Available data
........
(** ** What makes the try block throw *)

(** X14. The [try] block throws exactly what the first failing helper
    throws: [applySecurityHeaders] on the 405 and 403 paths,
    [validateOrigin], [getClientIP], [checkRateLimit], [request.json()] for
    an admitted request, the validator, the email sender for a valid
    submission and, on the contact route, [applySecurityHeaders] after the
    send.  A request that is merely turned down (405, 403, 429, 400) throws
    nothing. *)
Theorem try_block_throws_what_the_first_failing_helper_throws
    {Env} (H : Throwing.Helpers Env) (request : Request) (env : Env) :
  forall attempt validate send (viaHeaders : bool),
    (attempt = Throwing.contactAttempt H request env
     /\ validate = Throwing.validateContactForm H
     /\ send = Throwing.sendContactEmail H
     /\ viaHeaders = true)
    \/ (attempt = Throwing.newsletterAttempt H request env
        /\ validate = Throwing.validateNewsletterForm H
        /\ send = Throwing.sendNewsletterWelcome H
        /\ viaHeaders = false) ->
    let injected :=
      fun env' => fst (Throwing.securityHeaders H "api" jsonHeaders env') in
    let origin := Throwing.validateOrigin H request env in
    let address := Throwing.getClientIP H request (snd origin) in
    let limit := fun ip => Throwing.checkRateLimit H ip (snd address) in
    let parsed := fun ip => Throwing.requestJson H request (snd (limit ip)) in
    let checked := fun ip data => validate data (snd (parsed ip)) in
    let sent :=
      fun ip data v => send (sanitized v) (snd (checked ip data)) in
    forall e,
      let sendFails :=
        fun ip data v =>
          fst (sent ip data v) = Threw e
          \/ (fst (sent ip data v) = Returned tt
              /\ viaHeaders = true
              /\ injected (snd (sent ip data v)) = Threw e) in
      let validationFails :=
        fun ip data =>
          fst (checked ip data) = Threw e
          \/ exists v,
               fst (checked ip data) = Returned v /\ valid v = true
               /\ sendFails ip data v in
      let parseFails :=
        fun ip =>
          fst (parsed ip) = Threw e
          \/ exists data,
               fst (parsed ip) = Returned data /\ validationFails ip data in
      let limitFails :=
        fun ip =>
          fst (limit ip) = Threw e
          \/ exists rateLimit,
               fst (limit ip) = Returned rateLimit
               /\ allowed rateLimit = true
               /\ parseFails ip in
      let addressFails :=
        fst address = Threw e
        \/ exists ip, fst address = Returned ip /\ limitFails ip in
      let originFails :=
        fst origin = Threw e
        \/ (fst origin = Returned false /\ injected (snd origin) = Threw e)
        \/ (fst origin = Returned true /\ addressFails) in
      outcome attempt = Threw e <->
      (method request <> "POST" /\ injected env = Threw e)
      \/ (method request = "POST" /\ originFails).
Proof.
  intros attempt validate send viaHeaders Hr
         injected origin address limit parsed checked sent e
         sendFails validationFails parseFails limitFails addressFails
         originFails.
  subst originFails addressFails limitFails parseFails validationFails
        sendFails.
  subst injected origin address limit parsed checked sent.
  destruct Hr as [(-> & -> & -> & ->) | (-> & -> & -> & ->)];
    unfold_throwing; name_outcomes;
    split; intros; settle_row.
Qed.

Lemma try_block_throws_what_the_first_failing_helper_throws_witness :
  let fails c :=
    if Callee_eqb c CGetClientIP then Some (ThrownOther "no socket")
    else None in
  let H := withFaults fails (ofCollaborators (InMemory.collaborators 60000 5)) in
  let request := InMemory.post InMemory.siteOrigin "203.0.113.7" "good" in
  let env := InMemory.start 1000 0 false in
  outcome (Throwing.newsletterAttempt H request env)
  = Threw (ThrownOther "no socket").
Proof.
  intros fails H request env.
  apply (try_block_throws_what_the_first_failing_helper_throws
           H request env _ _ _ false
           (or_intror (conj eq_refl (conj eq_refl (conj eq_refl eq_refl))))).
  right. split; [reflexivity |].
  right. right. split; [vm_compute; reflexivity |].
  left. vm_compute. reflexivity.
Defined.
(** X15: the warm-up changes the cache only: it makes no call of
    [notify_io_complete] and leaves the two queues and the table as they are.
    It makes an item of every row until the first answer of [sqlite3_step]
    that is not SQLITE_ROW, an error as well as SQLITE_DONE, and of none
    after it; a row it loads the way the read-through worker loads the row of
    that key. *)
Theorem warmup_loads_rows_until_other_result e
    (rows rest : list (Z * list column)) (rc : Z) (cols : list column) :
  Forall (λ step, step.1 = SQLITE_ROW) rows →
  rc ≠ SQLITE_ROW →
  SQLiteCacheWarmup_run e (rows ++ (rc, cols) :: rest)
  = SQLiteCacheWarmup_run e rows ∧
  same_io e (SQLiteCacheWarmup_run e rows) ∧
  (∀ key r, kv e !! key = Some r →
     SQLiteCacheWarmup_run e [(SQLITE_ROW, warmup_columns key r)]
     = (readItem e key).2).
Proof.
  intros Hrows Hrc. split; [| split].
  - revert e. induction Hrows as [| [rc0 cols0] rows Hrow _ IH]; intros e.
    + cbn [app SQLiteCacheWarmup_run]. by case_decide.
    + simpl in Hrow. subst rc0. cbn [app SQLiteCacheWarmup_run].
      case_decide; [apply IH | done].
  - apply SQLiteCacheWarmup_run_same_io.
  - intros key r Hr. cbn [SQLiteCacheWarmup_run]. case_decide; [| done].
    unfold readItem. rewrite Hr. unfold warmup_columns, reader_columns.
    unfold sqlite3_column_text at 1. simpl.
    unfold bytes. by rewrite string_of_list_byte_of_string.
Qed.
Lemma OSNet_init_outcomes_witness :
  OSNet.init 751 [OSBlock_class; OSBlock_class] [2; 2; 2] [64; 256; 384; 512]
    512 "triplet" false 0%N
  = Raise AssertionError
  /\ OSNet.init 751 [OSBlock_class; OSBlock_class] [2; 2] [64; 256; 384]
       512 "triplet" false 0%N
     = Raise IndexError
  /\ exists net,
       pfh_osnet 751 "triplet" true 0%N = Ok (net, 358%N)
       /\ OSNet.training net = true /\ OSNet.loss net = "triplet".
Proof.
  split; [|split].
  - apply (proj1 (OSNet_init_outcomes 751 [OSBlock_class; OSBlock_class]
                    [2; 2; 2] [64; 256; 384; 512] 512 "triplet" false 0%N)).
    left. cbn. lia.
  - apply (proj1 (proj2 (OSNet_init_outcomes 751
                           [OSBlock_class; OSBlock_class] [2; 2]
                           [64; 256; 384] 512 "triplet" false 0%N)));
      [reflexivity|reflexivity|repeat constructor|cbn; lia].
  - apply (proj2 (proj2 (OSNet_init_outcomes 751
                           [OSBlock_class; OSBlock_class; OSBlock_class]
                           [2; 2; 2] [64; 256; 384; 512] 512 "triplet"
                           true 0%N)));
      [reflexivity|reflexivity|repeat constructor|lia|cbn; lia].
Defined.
........
Exercise details
Every line above should be printed again exactly as it stands.

Answer
(** ** What makes the try block throw *)

(** X14. The [try] block throws exactly what the first failing helper
    throws: [applySecurityHeaders] on the 405 and 403 paths,
    [validateOrigin], [getClientIP], [checkRateLimit], [request.json()] for
    an admitted request, the validator, the email sender for a valid
    submission and, on the contact route, [applySecurityHeaders] after the
    send.  A request that is merely turned down (405, 403, 429, 400) throws
    nothing. *)
Theorem try_block_throws_what_the_first_failing_helper_throws
    {Env} (H : Throwing.Helpers Env) (request : Request) (env : Env) :
  forall attempt validate send (viaHeaders : bool),
    (attempt = Throwing.contactAttempt H request env
     /\ validate = Throwing.validateContactForm H
     /\ send = Throwing.sendContactEmail H
     /\ viaHeaders = true)
    \/ (attempt = Throwing.newsletterAttempt H request env
        /\ validate = Throwing.validateNewsletterForm H
        /\ send = Throwing.sendNewsletterWelcome H
        /\ viaHeaders = false) ->
    let injected :=
      fun env' => fst (Throwing.securityHeaders H "api" jsonHeaders env') in
    let origin := Throwing.validateOrigin H request env in
    let address := Throwing.getClientIP H request (snd origin) in
    let limit := fun ip => Throwing.checkRateLimit H ip (snd address) in
    let parsed := fun ip => Throwing.requestJson H request (snd (limit ip)) in
    let checked := fun ip data => validate data (snd (parsed ip)) in
    let sent :=
      fun ip data v => send (sanitized v) (snd (checked ip data)) in
    forall e,
      let sendFails :=
        fun ip data v =>
          fst (sent ip data v) = Threw e
          \/ (fst (sent ip data v) = Returned tt
              /\ viaHeaders = true
              /\ injected (snd (sent ip data v)) = Threw e) in
      let validationFails :=
        fun ip data =>
          fst (checked ip data) = Threw e
          \/ exists v,
               fst (checked ip data) = Returned v /\ valid v = true
               /\ sendFails ip data v in
      let parseFails :=
        fun ip =>
          fst (parsed ip) = Threw e
          \/ exists data,
               fst (parsed ip) = Returned data /\ validationFails ip data in
      let limitFails :=
        fun ip =>
          fst (limit ip) = Threw e
          \/ exists rateLimit,
               fst (limit ip) = Returned rateLimit
               /\ allowed rateLimit = true
               /\ parseFails ip in
      let addressFails :=
        fst address = Threw e
        \/ exists ip, fst address = Returned ip /\ limitFails ip in
      let originFails :=
        fst origin = Threw e
        \/ (fst origin = Returned false /\ injected (snd origin) = Threw e)
        \/ (fst origin = Returned true /\ addressFails) in
      outcome attempt = Threw e <->
      (method request <> "POST" /\ injected env = Threw e)
      \/ (method request = "POST" /\ originFails).
Proof.
  intros attempt validate send viaHeaders Hr
         injected origin address limit parsed checked sent e
         sendFails validationFails parseFails limitFails addressFails
         originFails.
  subst originFails addressFails limitFails parseFails validationFails
        sendFails.
  subst injected origin address limit parsed checked sent.
  destruct Hr as [(-> & -> & -> & ->) | (-> & -> & -> & ->)];
    unfold_throwing; name_outcomes;
    split; intros; settle_row.
Qed.

Lemma try_block_throws_what_the_first_failing_helper_throws_witness :
  let fails c :=
    if Callee_eqb c CGetClientIP then Some (ThrownOther "no socket")
    else None in
  let H := withFaults fails (ofCollaborators (InMemory.collaborators 60000 5)) in
  let request := InMemory.post InMemory.siteOrigin "203.0.113.7" "good" in
  let env := InMemory.start 1000 0 false in
  outcome (Throwing.newsletterAttempt H request env)
  = Threw (ThrownOther "no socket").
Proof.
  intros fails H request env.
  apply (try_block_throws_what_the_first_failing_helper_throws
           H request env _ _ _ false
           (or_intror (conj eq_refl (conj eq_refl (conj eq_refl eq_refl))))).
  right. split; [reflexivity |].
  right. right. split; [vm_compute; reflexivity |].
  left. vm_compute. reflexivity.
Defined.
(** X15: the warm-up changes the cache only: it makes no call of
    [notify_io_complete] and leaves the two queues and the table as they are.
    It makes an item of every row until the first answer of [sqlite3_step]
    that is not SQLITE_ROW, an error as well as SQLITE_DONE, and of none
    after it; a row it loads the way the read-through worker loads the row of
    that key. *)
Theorem warmup_loads_rows_until_other_result e
    (rows rest : list (Z * list column)) (rc : Z) (cols : list column) :
  Forall (λ step, step.1 = SQLITE_ROW) rows →
  rc ≠ SQLITE_ROW →
  SQLiteCacheWarmup_run e (rows ++ (rc, cols) :: rest)
  = SQLiteCacheWarmup_run e rows ∧
  same_io e (SQLiteCacheWarmup_run e rows) ∧
  (∀ key r, kv e !! key = Some r →
     SQLiteCacheWarmup_run e [(SQLITE_ROW, warmup_columns key r)]
     = (readItem e key).2).
Proof.
  intros Hrows Hrc. split; [| split].
  - revert e. induction Hrows as [| [rc0 cols0] rows Hrow _ IH]; intros e.
    + cbn [app SQLiteCacheWarmup_run]. by case_decide.
    + simpl in Hrow. subst rc0. cbn [app SQLiteCacheWarmup_run].
      case_decide; [apply IH | done].
  - apply SQLiteCacheWarmup_run_same_io.
  - intros key r Hr. cbn [SQLiteCacheWarmup_run]. case_decide; [| done].
    unfold readItem. rewrite Hr. unfold warmup_columns, reader_columns.
    unfold sqlite3_column_text at 1. simpl.
    unfold bytes. by rewrite string_of_list_byte_of_string.
Qed.
Lemma OSNet_init_outcomes_witness :
  OSNet.init 751 [OSBlock_class; OSBlock_class] [2; 2; 2] [64; 256; 384; 512]
    512 "triplet" false 0%N
  = Raise AssertionError
  /\ OSNet.init 751 [OSBlock_class; OSBlock_class] [2; 2] [64; 256; 384]
       512 "triplet" false 0%N
     = Raise IndexError
  /\ exists net,
       pfh_osnet 751 "triplet" true 0%N = Ok (net, 358%N)
       /\ OSNet.training net = true /\ OSNet.loss net = "triplet".
Proof.
  split; [|split].
  - apply (proj1 (OSNet_init_outcomes 751 [OSBlock_class; OSBlock_class]
                    [2; 2; 2] [64; 256; 384; 512] 512 "triplet" false 0%N)).
    left. cbn. lia.
  - apply (proj1 (proj2 (OSNet_init_outcomes 751
                           [OSBlock_class; OSBlock_class] [2; 2]
                           [64; 256; 384] 512 "triplet" false 0%N)));
      [reflexivity|reflexivity|repeat constructor|cbn; lia].
  - apply (proj2 (proj2 (OSNet_init_outcomes 751
                           [OSBlock_class; OSBlock_class; OSBlock_class]
                           [2; 2; 2] [64; 256; 384; 512] 512 "triplet"
                           true 0%N)));
      [reflexivity|reflexivity|repeat constructor|lia|cbn; lia].
Defined.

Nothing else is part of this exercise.